For the most part, Neotropical migrants are not common backyard birds. Some colorful species, such as the Northern Oriole and Barn Swallow are common along roadsides and around pastures and farms. However, most Neotropical migrants are found in forests and thickets away from human development. Except during migration, many of these species are rarely seen by most people.
The spring return of migrants to West Virginia begins during the first weeks of April, and builds slowly to a peak in late May. In almost any wooded park on a spring morning, you may see small flocks of brightly colored birds foraging voraciously in the trees, often ignoring the birders eager to see them.
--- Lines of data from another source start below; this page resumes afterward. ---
(* ===== verification/Bio.v ===== *)
(** * Bio: the buffer cache (kernel/bio.c)

    [k_bufs] holds [bcache.buf] at indices below [NBUF] and [bcache.head] at
    index [NBUF]; prev/next are indices.  The disk driver is the [BlockDev]
    interface. *)

From S2P Require Import Prelude Params Machine Spinlock Sched Sleeplock Blockdev.

(** [bcache.head] *)
Definition bhead : nat := NBUF.
Arguments bhead : simpl never.

Section bio.
Context {DISK : BlockDev}.

(** Inserting a buffer at the head of the list. *)
Definition push_buf (b : nat) : K unit :=
  h ← getb bhead;
  updb b (set_b_next (b_next h)) ;;
  updb b (set_b_prev bhead) ;;
  h ← getb bhead;
  updb (b_next h) (set_b_prev b) ;;
  updb bhead (set_b_next b).

Definition binit_round (b : nat) : K unit :=
  h ← getb bhead;
  updb b (set_b_next (b_next h)) ;;
  updb b (set_b_prev bhead) ;;
  initsleeplock (SL_buf b) "buffer" ;;
  h ← getb bhead;
  updb (b_next h) (set_b_prev b) ;;
  updb bhead (set_b_next b).
Definition binit : K unit :=
  initlock LK_bcache "bcache" ;;
  updb bhead (set_b_prev bhead) ;;
  updb bhead (set_b_next bhead) ;;
  foreach_ (seq 0 NBUF) binit_round.

(** The scans of bget(): from buffer [b] along [step] to the first buffer
    that passes [test], or back to the list head.  Each buffer is visited at
    most once. *)
Definition bscan_round (step : buf -> nat) (test : buf -> bool) (b : nat) : K (nat + option nat) :=
  if decide (b = bhead) then mret (inr None) else
  bf ← getb b;
  if test bf then mret (inr (Some b)) else mret (inl (step bf)).
Definition bscan (step : buf -> nat) (test : buf -> bool) (b : nat) : K (option nat) :=
  loop (S NBUF) (bscan_round step test) b.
This brief window of time provides unparalleled opportunities to see otherwise hard-to-see species, yet we are only experiencing a tiny portion of a massive continental wave.
By early June, migration is complete and the birds have set up their summer territories. Within three months they'll complete their nesting cycle and begin their long journey south.
Most Neotropical migrants winter in Central America and the larger islands of the Caribbean. Geography dictates that millions of birds are packed into a small area each winter. While the potential breeding grounds in the U.S. and Canada encompass nearly 25 million square miles, the entire land mass from Mexico to Panama is less than 4 million square miles. More than half of all Neotropical migrants funnel into this small area.
Always on the Move:
Migration often is a long ordeal and one that requires a great deal of energy. Migrant songbirds primarily fly at night and spend the day finding food to build fat reserves for the next leg of their journey.
You Can Help Migratory Birds:
Some of the problems facing migratory songbirds start in our own backyards and communities. Habitat loss and fragmentation from real estate development, agriculture and other activities are the single greatest causes of declining songbird populations in the United States. Many areas now lack the minimum habitat birds use for stopovers along their migration routes.
Protecting these areas requires local action and provides many opportunities for citizen activists to preserve habitat at community and state levels. Identification of high-priority songbird species and habitats, development of conservation strategies, and protection and management of lands through purchase, easement and zoning all can be carried out by citizens working through county and state jurisdictions. Each of us also can do the following:
- Create habitat and provide food sources by planting native trees, shrubs and flowering plants; leave snag trees as potential nesting sites.
- Educate others about the threats migratory songbirds face in two continents.
- Volunteer to participate in monitoring projects such as Breeding Bird Surveys and Migration Counts, which census songbird populations.